First of, let me say that I absolutely agree with your opening statement: I find that with every new language I learn, as long as it is at least somewhat viable and a little different from those I used before, it makes me a better programmer in all the languages I already know, because I get to think about problems in terms of the sum of all these languages and be more reflective and realistic about their strengths and weaknesses. A little programmer Sapir-Whorf going on there maybe?
As for your Python example of instanciating a class by a string - well. I realize this is going to be the groan-I-knew-someboy-was-going-to-do-it response, but I can't resist listing some imho not-so-hard ways to do this anyway:
- If you know the namespace the class is in, say your locals or globals, you can instanciate it by indexing the dictionaries returned by globals() or locals() respectively, say: globals()['classname'](constructor arguments)

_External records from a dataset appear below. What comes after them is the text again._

(* ===== verification/ServiceLifecycle.v ===== *)
(** The service-session lifecycle of
    [proofbound-runtime-core/src/service_lifecycle.rs]: a state machine over
    phases with a typed failure reason.  [transition] is the code's function,
    [step] the relation it induces; the theorems describe the accepted event
    sequences, the reachable states and termination. *)
From S2P Require Import Prelude.
From Stdlib Require Import Ascii ZArith Lia Sorted.
From stdpp Require Import prelude strings list numbers relations.
Export stdpp.list_relations.list.

Inductive ServiceSessionPhase :=
| Created | Resolving | Connecting | Authenticating | Ready | Active | Closing | Closed | Failed.
#[global] Instance ServiceSessionPhase_eq_dec : EqDecision ServiceSessionPhase.
Proof. solve_decision. Defined.

Inductive ServiceSessionFailureReason :=
| Resolution | Endpoint | Tls | Connector | Channel | Limit | Launcher | Cleanup.
#[global] Instance ServiceSessionFailureReason_eq_dec : EqDecision ServiceSessionFailureReason.
Proof. solve_decision. Defined.

Inductive ServiceSessionEvent :=
| BeginResolution | ResolutionComplete | EndpointConnected | TlsAuthenticated | ChildReleased
| BeginClose | CloseComplete
| Fail_ (reason : ServiceSessionFailureReason).
#[global] Instance ServiceSessionEvent_eq_dec : EqDecision ServiceSessionEvent.
Proof. solve_decision. Defined.

Record ServiceSessionLifecycle := mkLifecycle {
  phase : ServiceSessionPhase;
  failure : option ServiceSessionFailureReason
}.
#[global] Instance ServiceSessionLifecycle_eq_dec : EqDecision ServiceSessionLifecycle.
Proof. solve_decision. Defined.

Inductive ServiceLifecycleError := InvalidTransition.
Definition ServiceLifecycleError_code (e : ServiceLifecycleError) : string :=
  match e with InvalidTransition => "network.connector.lifecycle.transition.invalid" end.

Definition ServiceSessionLifecycle_new : ServiceSessionLifecycle := mkLifecycle Created None.
Definition is_terminal (s : ServiceSessionLifecycle) : bool :=
  match phase s with Closed | Failed => true | _ => false end.

Definition transition (s : ServiceSessionLifecycle) (event : ServiceSessionEvent) :
    result ServiceLifecycleError ServiceSessionLifecycle :=
  let next (p : ServiceSessionPhase) := Ok (mkLifecycle p None) in
  match phase s, event with
  | Created, BeginResolution => next Resolving
  | Resolving, ResolutionComplete => next Connecting
  | Connecting, EndpointConnected => next Authenticating
  | Authenticating, TlsAuthenticated => next Ready
  | Ready, ChildReleased => next Active
  | Active, BeginClose => next Closing
  | Closing, CloseComplete => next Closed
  | (Created | Resolving | Connecting | Authenticating | Ready | Active | Closing), Fail_ reason =>
    Ok (mkLifecycle Failed (Some reason))
  | _, _ => Err InvalidTransition
  end.

(** * Runs *)

(** The relation on states and the run of an event sequence. *)
Definition step (s s' : ServiceSessionLifecycle) : Prop := exists e, transition s e = Ok s'.
Fixpoint run (s : ServiceSessionLifecycle) (events : list ServiceSessionEvent) :
    result ServiceLifecycleError ServiceSessionLifecycle :=
  match events with
  | [] => Ok s
  | e :: events => s ← transition s e; run s events
  end.

(** The nominal session: the seven events and the eight phases they visit. *)
Definition nominal_events : list ServiceSessionEvent :=
  [BeginResolution; ResolutionComplete; EndpointConnected; TlsAuthenticated; ChildReleased;
   BeginClose; CloseComplete].
Definition nominal_phases : list ServiceSessionPhase :=
  [Created; Resolving; Connecting; Authenticating; Ready; Active; Closing; Closed].
(** The number of nominal events still ahead. *)
Definition remaining (s : ServiceSessionLifecycle) : nat :=
  match phase s with
  | Created => 7 | Resolving => 6 | Connecting => 5 | Authenticating => 4
  | Ready => 3 | Active => 2 | Closing => 1 | Closed | Failed => 0
  end.
Definition well_formed (s : ServiceSessionLifecycle) : bool :=
  bool_decide (is_Some (failure s) <-> phase s = Failed).

Example nominal_run : run ServiceSessionLifecycle_new nominal_events = Ok (mkLifecycle Closed None).
Proof. reflexivity. Qed.

(** The state after [n] nominal events. *)
Definition nominal_state (n : nat) : ServiceSessionLifecycle :=
  mkLifecycle (nth n nominal_phases Closed) None.

(** One step from a nominal state: the next nominal event, or a failure. *)
Lemma transition_nominal n e s :
  n <= 7 -> transition (nominal_state n) e = Ok s <->
  n < 7 /\ ((nominal_events !! n = Some e /\ s = nominal_state (S n))
            \/ exists r, e = Fail_ r /\ s = mkLifecycle Failed (Some r)).
Proof.
  intros Hn. do 8 (destruct n as [|n]; [destruct e; cbn; naive_solver lia|]). lia.
Qed.
Lemma transition_failed r e s : transition (mkLifecycle Failed r) e = Ok s <-> False.
Proof. destruct e; cbn; naive_solver. Qed.

Lemma run_nominal n events s :
  n <= 7 -> run (nominal_state n) events = Ok s <->
  (exists m, n <= m <= 7 /\ events = take (m - n) (drop n nominal_events) /\ s = nominal_state m)
  \/ (exists m r, n <= m < 7 /\ events = take (m - n) (drop n nominal_events) ++ [Fail_ r]
      /\ s = mkLifecycle Failed (Some r)).
Proof.
  revert n. induction events as [|e events IH]; intros n Hn; cbn [run].
  - split.
    + intros [= <-]. left. exists n. by rewrite Nat.sub_diag, take_0.
    + intros [(m & Hm & Hev & ->)|(m & r & _ & Hev & _)]; [|by destruct (take _ _)].
      destruct (decide (m = n)) as [->|]; [done|].
      apply (f_equal length) in Hev. rewrite length_take, length_drop in Hev. cbn in Hev. lia.
  - rewrite bind_Ok. setoid_rewrite transition_nominal; [|done].
    assert (Hcons : forall e', nominal_events !! n = Some e' -> forall m, n < m ->
      take (m - n) (drop n nominal_events) = e' :: take (m - S n) (drop (S n) nominal_events)).
    { intros e' He' m Hm. rewrite (drop_S _ _ _ He'). by replace (m - n) with (S (m - S n)) by lia. }
    split.
    + intros (s1 & (Hlt & [[He ->]|(r & -> & ->)]) & Hrun).
      * apply IH in Hrun as [(m & Hm & -> & ->)|(m & r & Hm & -> & ->)]; [| |lia].
        -- left. exists m. split; [lia|]. by rewrite (Hcons e) by (done || lia).
        -- right. exists m, r. split; [lia|]. by rewrite (Hcons e) by (done || lia).
      * destruct events as [|e' events]; cbn in Hrun; [|done].
        injection Hrun as <-. right. exists n, r. split; [lia|]. by rewrite Nat.sub_diag, take_0.
    + intros [(m & Hm & Hev & ->)|(m & r & Hm & Hev & ->)].
      * destruct (decide (m = n)) as [->|]; [by rewrite Nat.sub_diag, take_0 in Hev|].
        destruct (lookup_lt_is_Some_2 nominal_events n) as [e' He']; [cbn; lia|].
        rewrite (Hcons e') in Hev by (done || lia). injection Hev as -> ->.
        exists (nominal_state (S n)). split; [split; [lia|by left]|].
        apply IH; [lia|]. left. exists m. split; [lia|done].
      * destruct (decide (m = n)) as [->|].
        -- rewrite Nat.sub_diag, take_0 in Hev. injection Hev as -> ->.
           exists (mkLifecycle Failed (Some r)). split; [split; [lia|eauto]|done].
        -- destruct (lookup_lt_is_Some_2 nominal_events n) as [e' He']; [cbn; lia|].
           rewrite (Hcons e') in Hev by (done || lia). injection Hev as -> ->.
           exists (nominal_state (S n)). split; [split; [lia|by left]|].
           apply IH; [lia|]. right. exists m, r. split; [lia|done].
Qed.

(** * Properties *)

(** C32: the accepted event sequences of a session are exactly the prefixes of
    the nominal sequence, and such a proper prefix followed by one failure; the
    final state is determined.  In particular the child is released only after
    TLS authentication, and nothing follows a failure. *)
Theorem lifecycle_traces (events : list ServiceSessionEvent) (s : ServiceSessionLifecycle) :
  run ServiceSessionLifecycle_new events = Ok s <->
  (exists n, n <= 7 /\ events = take n nominal_events /\ s = nominal_state n)
  \/ (exists n r, n < 7 /\ events = take n nominal_events ++ [Fail_ r]
      /\ s = mkLifecycle Failed (Some r)).
Proof.
  change ServiceSessionLifecycle_new with (nominal_state 0). rewrite run_nominal by lia.
  rewrite drop_0.
  split; intros [(m & Hm & -> & ->)|(m & r & Hm & -> & ->)].
  - left. exists m. rewrite Nat.sub_0_r. split; [lia|done].
  - right. exists m, r. rewrite Nat.sub_0_r. split; [lia|done].
  - left. exists m. rewrite Nat.sub_0_r. split; [lia|done].
  - right. exists m, r. rewrite Nat.sub_0_r. split; [lia|done].
Qed.

Lemma step_remaining s s' : step s s' -> remaining s' < remaining s.
Proof. intros [e He]. destruct s as [[] f], e; cbn in He; simplify_eq; cbn; lia. Qed.
Lemma step_well_formed s s' : step s s' -> well_formed s' = true.
Proof.
  intros [e He]. apply bool_decide_eq_true. unfold is_Some.
  destruct s as [[] f], e; cbn in He; simplify_eq; cbn; naive_solver.
Qed.
Lemma nsteps_remaining n s s' : nsteps step n s s' -> n + remaining s' <= remaining s.
Proof. induction 1 as [|n s s1 s' Hs _ IH]; [lia|]. apply step_remaining in Hs. lia. Qed.

(** Every reachable state carries a failure reason exactly in the [Failed]
    phase, it is one of the nominal states or a failure, a terminal state has no
    successor and every other state can both proceed and fail. *)
Theorem lifecycle_reachable (s : ServiceSessionLifecycle)
    (Hr : rtc step ServiceSessionLifecycle_new s) :
  well_formed s = true
  /\ (is_terminal s = true -> forall e, transition s e = Err InvalidTransition)
  /\ (is_terminal s = false ->
      (exists e, e ∈ nominal_events /\ is_ok (transition s e) = true)
      /\ forall r, transition s (Fail_ r) = Ok (mkLifecycle Failed (Some r))).
Proof.
  split; [|split].
  - apply rtc_inv_r in Hr as [<-|(s1 & _ & Hs)]; [by vm_compute|by eapply step_well_formed].
  - destruct s as [[] f]; try done; by intros _ [].
  - destruct s as [[] f]; try done; intros _; (split; [|done]);
      match goal with |- exists e, _ /\ is_ok (transition (mkLifecycle ?p _) _) = true =>
        match p with
        | Created => exists BeginResolution | Resolving => exists ResolutionComplete
        | Connecting => exists EndpointConnected | Authenticating => exists TlsAuthenticated
        | Ready => exists ChildReleased | Active => exists BeginClose | Closing => exists CloseComplete
        end end; (split; [unfold nominal_events; set_solver|done]).
Qed.

Lemma lifecycle_reachable_witness :
  rtc step ServiceSessionLifecycle_new (mkLifecycle Failed (Some Tls))
  /\ well_formed (mkLifecycle Failed (Some Tls)) = true.
Proof.
  assert (rtc step ServiceSessionLifecycle_new (mkLifecycle Failed (Some Tls))) as Hr.
  { eapply rtc_l; [exists BeginResolution; reflexivity|].
    eapply rtc_l; [exists (Fail_ Tls); reflexivity|]. apply rtc_refl. }
  split; [exact Hr|]. exact (proj1 (lifecycle_reachable _ Hr)).
Defined.

(** Termination: from any state at most [remaining] transitions are
    possible, so no session performs more than seven. *)
Theorem lifecycle_terminates (n : nat) (s : ServiceSessionLifecycle)
    (Hs : nsteps step n ServiceSessionLifecycle_new s) :
  n + remaining s <= 7 /\ (n = 7 -> phase s = Closed \/ phase s = Failed).
Proof.
  pose proof (nsteps_remaining _ _ _ Hs) as Hr. split; [exact Hr|]. intros ->.
  assert (remaining s = 0) as H0 by (cbn in Hr; lia). unfold remaining in H0.
  destruct (phase s); auto; lia.
Qed.

Lemma lifecycle_terminates_witness :
  nsteps step 1 ServiceSessionLifecycle_new (mkLifecycle Resolving None) /\ 1 + 6 <= 7.
Proof.
  assert (nsteps step 1 ServiceSessionLifecycle_new (mkLifecycle Resolving None)) as Hs.
  { apply nsteps_once. exists BeginResolution. reflexivity. }
  split; [exact Hs|]. exact (proj1 (lifecycle_terminates 1 _ Hs)).
Defined.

- If the class is in a module, it's an attribute of the module object. If your class is nested in another class (or class instance), it's an attribute of the class (or one of its instances). Then you can do an attribute fetch by name string using the built-in getattr() function: getattr(module or any other object, 'classname')(constructor args)
- If two ways of doing this already sounds like too much, there's vars(): Without an argument it's identical to locals(), with an object as argument it returns that object's naemspace dictionary, which you can then index: vars(nothing or module or any other object)['classname'](constructor args)
- Of course, since classes are just objects, you can also add them to a container, and then access them that way. I.e. you can do: adict = { aclass.__name__ = aclass } and then adict['aclass'](constructor args)
IMHO, these examples demonstrate the same sort of "in line with the way everything else works in Python" property: Objects have namespace dictionaries that store their attributes. Attributes reference objects. Classes are objects. Modules are objects. Dictionaries are objects and reference objects.
And this sort of consistency is something Python is, for the most part, really really good at. Cf. the simple rules for assignment consistently popping up everywhere: Your regular assignment operation, function argument passing, loop variable assignment, and so on. And since assignment in Python can do impressive things (say, iterable unpacking: a, b, c = [1, 2, 3] - even nested, very handy to unpack lists of lists in a loop) the fact that it's used postively everywhere brings great power, from simple rules. That's what I meant.
No, truth be told, Python is not without its warts either. The idiotic ordering in Python 2.x I mentioned earlier is one such example (thankfully now fixed in version 3 of the language, along with a slew of others). The somewhat ugly exception of classes that use "slots" to store their attributes rather than namespace dictionaries are another (still around even in v3, though thankfully used only rarely, and built-ins like getattr() and vars() work the same on them and their instances regardless) are another. But compared to PHP ...
So thinking PHP is horrible without ever having ever used it is as bad as thinking PHP is good without ever having used anything better.